Stored items
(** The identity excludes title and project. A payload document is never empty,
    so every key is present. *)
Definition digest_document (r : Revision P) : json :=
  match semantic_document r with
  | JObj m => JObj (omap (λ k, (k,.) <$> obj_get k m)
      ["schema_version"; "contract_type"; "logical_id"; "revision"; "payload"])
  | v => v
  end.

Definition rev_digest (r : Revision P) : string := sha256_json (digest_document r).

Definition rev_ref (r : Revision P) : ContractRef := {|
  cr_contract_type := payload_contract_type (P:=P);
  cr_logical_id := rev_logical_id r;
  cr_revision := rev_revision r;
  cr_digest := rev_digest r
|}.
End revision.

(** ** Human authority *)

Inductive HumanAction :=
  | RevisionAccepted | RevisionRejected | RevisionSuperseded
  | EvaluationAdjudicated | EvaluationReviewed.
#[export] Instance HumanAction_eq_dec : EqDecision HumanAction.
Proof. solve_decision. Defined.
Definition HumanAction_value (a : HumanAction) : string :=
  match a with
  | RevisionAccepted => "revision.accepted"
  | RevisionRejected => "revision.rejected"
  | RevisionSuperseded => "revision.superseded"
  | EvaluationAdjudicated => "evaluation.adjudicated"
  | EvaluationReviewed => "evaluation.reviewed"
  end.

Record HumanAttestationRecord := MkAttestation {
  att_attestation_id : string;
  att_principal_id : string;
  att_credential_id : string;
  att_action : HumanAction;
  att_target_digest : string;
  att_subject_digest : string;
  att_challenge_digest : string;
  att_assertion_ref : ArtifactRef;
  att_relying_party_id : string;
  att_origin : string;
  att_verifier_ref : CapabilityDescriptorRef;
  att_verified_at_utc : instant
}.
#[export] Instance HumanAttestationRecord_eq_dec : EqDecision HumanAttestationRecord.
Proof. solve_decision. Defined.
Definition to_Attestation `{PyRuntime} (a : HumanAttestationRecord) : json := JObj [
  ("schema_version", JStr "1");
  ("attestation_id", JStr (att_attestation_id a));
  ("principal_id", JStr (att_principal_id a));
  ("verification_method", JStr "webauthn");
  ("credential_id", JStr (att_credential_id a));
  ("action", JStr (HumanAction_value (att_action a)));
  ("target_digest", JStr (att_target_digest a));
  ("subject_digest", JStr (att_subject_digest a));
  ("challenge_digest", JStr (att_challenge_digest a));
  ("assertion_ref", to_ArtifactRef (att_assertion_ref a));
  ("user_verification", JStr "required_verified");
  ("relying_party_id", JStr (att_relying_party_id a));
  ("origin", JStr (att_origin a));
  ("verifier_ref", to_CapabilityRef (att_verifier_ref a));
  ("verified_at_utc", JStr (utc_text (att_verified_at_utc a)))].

- **EXERCISE OBJECTIVE**
Each record must be reproduced exactly. Keep every one.

- **YOUR RESPONSE**
(** The identity excludes title and project. A payload document is never empty,
    so every key is present. *)
Definition digest_document (r : Revision P) : json :=
  match semantic_document r with
  | JObj m => JObj (omap (λ k, (k,.) <$> obj_get k m)
      ["schema_version"; "contract_type"; "logical_id"; "revision"; "payload"])
  | v => v
  end.

Definition rev_digest (r : Revision P) : string := sha256_json (digest_document r).

Definition rev_ref (r : Revision P) : ContractRef := {|
  cr_contract_type := payload_contract_type (P:=P);
  cr_logical_id := rev_logical_id r;
  cr_revision := rev_revision r;
  cr_digest := rev_digest r
|}.
End revision.

(** ** Human authority *)

Inductive HumanAction :=
  | RevisionAccepted | RevisionRejected | RevisionSuperseded
  | EvaluationAdjudicated | EvaluationReviewed.
#[export] Instance HumanAction_eq_dec : EqDecision HumanAction.
Proof. solve_decision. Defined.
Definition HumanAction_value (a : HumanAction) : string :=
  match a with
  | RevisionAccepted => "revision.accepted"
  | RevisionRejected => "revision.rejected"
  | RevisionSuperseded => "revision.superseded"
  | EvaluationAdjudicated => "evaluation.adjudicated"
  | EvaluationReviewed => "evaluation.reviewed"
  end.

Record HumanAttestationRecord := MkAttestation {
  att_attestation_id : string;
  att_principal_id : string;
  att_credential_id : string;
  att_action : HumanAction;
  att_target_digest : string;
  att_subject_digest : string;
  att_challenge_digest : string;
  att_assertion_ref : ArtifactRef;
  att_relying_party_id : string;
  att_origin : string;
  att_verifier_ref : CapabilityDescriptorRef;
  att_verified_at_utc : instant
}.
#[export] Instance HumanAttestationRecord_eq_dec : EqDecision HumanAttestationRecord.
Proof. solve_decision. Defined.
Definition to_Attestation `{PyRuntime} (a : HumanAttestationRecord) : json := JObj [
  ("schema_version", JStr "1");
  ("attestation_id", JStr (att_attestation_id a));
  ("principal_id", JStr (att_principal_id a));
  ("verification_method", JStr "webauthn");
  ("credential_id", JStr (att_credential_id a));
  ("action", JStr (HumanAction_value (att_action a)));
  ("target_digest", JStr (att_target_digest a));
  ("subject_digest", JStr (att_subject_digest a));
  ("challenge_digest", JStr (att_challenge_digest a));
  ("assertion_ref", to_ArtifactRef (att_assertion_ref a));
  ("user_verification", JStr "required_verified");
  ("relying_party_id", JStr (att_relying_party_id a));
  ("origin", JStr (att_origin a));
  ("verifier_ref", to_CapabilityRef (att_verifier_ref a));
  ("verified_at_utc", JStr (utc_text (att_verified_at_utc a)))].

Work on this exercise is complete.